(Directions for this task) Copy word for word the lines from the start of the records through the line that contains "to the installer", both included.

[Stored items]

+===+

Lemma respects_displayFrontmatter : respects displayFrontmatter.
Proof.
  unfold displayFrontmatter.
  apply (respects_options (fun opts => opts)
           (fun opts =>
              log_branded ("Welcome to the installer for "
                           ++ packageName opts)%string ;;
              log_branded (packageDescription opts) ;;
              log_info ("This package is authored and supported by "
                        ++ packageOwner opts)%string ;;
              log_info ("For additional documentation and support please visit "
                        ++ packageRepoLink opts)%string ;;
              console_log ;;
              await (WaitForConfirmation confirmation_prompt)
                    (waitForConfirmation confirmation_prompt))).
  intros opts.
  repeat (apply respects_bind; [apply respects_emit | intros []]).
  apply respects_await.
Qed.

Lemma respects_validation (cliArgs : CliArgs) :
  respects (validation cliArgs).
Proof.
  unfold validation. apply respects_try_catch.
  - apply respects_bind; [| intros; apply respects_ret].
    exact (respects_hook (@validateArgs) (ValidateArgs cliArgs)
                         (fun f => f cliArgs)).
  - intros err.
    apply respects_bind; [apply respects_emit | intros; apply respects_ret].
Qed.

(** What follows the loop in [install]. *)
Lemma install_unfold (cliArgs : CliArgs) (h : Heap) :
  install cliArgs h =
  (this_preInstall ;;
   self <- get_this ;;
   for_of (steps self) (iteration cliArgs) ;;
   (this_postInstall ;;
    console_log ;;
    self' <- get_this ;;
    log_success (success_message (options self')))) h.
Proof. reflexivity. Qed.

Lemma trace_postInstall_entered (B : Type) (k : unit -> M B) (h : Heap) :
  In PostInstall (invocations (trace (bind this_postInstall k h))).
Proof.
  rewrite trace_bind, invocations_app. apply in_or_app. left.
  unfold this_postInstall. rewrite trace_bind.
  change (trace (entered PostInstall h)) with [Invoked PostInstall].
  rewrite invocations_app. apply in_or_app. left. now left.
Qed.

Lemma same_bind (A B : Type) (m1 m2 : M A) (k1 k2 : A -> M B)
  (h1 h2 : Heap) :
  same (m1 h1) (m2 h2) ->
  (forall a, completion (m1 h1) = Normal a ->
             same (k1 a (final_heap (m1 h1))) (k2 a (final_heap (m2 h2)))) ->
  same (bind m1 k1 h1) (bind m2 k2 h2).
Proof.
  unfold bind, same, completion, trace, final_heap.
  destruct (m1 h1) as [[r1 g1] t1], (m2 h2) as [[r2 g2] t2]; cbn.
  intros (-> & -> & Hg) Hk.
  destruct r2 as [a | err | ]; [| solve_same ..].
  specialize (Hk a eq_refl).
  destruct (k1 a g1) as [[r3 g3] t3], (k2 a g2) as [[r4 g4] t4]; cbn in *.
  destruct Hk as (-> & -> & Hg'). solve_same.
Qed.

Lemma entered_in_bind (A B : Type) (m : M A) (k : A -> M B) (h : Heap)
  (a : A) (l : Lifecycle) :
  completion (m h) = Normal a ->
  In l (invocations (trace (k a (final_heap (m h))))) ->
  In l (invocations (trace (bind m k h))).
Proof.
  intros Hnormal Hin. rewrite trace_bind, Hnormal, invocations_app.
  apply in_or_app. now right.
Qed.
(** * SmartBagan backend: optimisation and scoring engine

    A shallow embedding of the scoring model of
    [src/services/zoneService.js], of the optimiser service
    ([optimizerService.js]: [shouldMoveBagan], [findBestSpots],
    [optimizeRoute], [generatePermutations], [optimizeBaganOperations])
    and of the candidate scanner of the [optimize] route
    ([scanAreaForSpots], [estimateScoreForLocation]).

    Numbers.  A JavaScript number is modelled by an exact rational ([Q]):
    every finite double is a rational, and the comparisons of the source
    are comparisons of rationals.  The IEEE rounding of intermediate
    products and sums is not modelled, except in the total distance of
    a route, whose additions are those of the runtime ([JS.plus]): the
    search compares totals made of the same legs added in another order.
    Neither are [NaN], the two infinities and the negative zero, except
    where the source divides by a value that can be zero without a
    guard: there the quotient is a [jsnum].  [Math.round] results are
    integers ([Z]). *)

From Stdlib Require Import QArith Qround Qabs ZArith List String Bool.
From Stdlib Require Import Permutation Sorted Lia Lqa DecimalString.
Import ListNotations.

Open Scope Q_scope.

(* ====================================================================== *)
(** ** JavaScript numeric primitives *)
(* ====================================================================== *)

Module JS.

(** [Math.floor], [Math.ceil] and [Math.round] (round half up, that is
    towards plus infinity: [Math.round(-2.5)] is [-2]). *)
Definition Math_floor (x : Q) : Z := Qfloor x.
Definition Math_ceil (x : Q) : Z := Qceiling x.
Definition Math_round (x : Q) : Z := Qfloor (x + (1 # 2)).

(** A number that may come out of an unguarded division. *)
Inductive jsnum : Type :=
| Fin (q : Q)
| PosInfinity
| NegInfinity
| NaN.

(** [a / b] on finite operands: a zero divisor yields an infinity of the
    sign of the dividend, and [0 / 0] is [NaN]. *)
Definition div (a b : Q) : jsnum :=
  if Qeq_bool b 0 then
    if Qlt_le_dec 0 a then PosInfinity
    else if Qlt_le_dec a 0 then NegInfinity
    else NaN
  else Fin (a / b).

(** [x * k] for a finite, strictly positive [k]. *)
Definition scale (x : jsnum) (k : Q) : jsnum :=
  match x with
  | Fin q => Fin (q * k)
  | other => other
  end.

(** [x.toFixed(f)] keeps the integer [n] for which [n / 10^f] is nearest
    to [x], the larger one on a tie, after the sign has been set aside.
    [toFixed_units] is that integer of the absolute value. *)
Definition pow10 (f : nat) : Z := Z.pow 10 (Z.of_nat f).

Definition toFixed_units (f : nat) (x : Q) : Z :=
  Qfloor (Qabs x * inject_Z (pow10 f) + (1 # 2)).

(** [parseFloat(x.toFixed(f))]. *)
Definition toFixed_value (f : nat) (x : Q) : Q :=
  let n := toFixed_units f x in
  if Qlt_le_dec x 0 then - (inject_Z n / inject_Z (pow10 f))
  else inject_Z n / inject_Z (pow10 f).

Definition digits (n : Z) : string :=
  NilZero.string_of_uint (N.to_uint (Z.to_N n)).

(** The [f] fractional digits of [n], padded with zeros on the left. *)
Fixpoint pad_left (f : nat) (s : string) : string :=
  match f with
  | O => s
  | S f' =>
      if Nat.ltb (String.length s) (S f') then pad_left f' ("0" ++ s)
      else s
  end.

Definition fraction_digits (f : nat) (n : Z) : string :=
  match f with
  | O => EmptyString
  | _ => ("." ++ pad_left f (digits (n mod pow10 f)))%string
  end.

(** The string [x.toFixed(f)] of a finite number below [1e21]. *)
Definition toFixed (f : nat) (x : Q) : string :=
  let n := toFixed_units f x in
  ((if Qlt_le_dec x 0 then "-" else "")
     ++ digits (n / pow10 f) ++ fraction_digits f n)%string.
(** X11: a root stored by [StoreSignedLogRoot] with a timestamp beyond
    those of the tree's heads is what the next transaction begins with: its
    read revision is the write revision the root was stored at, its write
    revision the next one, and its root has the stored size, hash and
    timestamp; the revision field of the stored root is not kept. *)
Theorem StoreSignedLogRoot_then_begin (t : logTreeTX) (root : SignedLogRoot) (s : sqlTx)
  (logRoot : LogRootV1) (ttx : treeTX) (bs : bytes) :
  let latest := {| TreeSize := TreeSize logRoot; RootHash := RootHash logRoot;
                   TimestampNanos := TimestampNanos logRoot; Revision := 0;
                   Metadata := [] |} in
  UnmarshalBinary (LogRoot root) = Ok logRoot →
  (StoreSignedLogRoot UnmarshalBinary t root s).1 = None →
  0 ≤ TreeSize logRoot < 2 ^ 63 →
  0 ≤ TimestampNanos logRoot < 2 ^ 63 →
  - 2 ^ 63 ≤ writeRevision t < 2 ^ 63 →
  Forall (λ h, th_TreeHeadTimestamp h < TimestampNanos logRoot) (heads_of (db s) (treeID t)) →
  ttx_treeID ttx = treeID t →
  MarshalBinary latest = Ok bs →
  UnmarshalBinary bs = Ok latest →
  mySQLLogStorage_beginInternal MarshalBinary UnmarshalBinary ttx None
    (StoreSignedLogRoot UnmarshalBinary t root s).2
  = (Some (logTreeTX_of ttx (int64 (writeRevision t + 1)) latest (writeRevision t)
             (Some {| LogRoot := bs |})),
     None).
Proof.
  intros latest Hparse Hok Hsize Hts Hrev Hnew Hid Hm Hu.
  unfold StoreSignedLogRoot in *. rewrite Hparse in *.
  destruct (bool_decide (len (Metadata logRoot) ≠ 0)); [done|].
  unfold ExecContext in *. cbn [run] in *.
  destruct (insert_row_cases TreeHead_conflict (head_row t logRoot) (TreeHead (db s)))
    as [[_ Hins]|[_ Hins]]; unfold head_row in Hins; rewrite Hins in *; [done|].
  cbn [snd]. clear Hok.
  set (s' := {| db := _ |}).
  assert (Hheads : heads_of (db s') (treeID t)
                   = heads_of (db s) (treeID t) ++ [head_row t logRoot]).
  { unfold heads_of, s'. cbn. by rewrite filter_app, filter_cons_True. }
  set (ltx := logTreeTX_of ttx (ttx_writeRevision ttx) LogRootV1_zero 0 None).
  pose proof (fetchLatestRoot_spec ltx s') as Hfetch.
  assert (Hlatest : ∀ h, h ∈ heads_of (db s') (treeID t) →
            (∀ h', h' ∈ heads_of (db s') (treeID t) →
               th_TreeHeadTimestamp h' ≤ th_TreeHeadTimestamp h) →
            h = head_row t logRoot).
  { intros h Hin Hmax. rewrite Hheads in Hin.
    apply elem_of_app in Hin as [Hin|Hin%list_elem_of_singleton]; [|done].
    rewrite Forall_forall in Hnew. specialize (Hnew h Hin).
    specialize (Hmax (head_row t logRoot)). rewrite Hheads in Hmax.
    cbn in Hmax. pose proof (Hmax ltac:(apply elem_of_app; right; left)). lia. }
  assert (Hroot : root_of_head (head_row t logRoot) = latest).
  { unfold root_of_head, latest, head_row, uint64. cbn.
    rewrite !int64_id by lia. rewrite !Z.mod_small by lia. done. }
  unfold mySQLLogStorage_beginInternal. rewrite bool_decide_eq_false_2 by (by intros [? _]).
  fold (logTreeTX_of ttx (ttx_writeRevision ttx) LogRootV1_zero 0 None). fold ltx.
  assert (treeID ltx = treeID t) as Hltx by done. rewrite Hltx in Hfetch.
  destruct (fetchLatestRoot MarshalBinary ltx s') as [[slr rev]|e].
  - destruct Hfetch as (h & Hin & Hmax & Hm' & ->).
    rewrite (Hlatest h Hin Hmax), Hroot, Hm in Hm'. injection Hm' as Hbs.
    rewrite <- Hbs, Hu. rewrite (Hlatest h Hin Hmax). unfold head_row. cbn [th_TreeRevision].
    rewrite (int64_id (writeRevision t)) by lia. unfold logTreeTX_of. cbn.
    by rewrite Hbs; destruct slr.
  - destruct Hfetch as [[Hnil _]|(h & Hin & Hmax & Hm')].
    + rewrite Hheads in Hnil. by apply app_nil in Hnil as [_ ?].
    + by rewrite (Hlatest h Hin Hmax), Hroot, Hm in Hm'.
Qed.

+===+

(Task result)
Lemma respects_displayFrontmatter : respects displayFrontmatter.
Proof.
  unfold displayFrontmatter.
  apply (respects_options (fun opts => opts)
           (fun opts =>
              log_branded ("Welcome to the installer for "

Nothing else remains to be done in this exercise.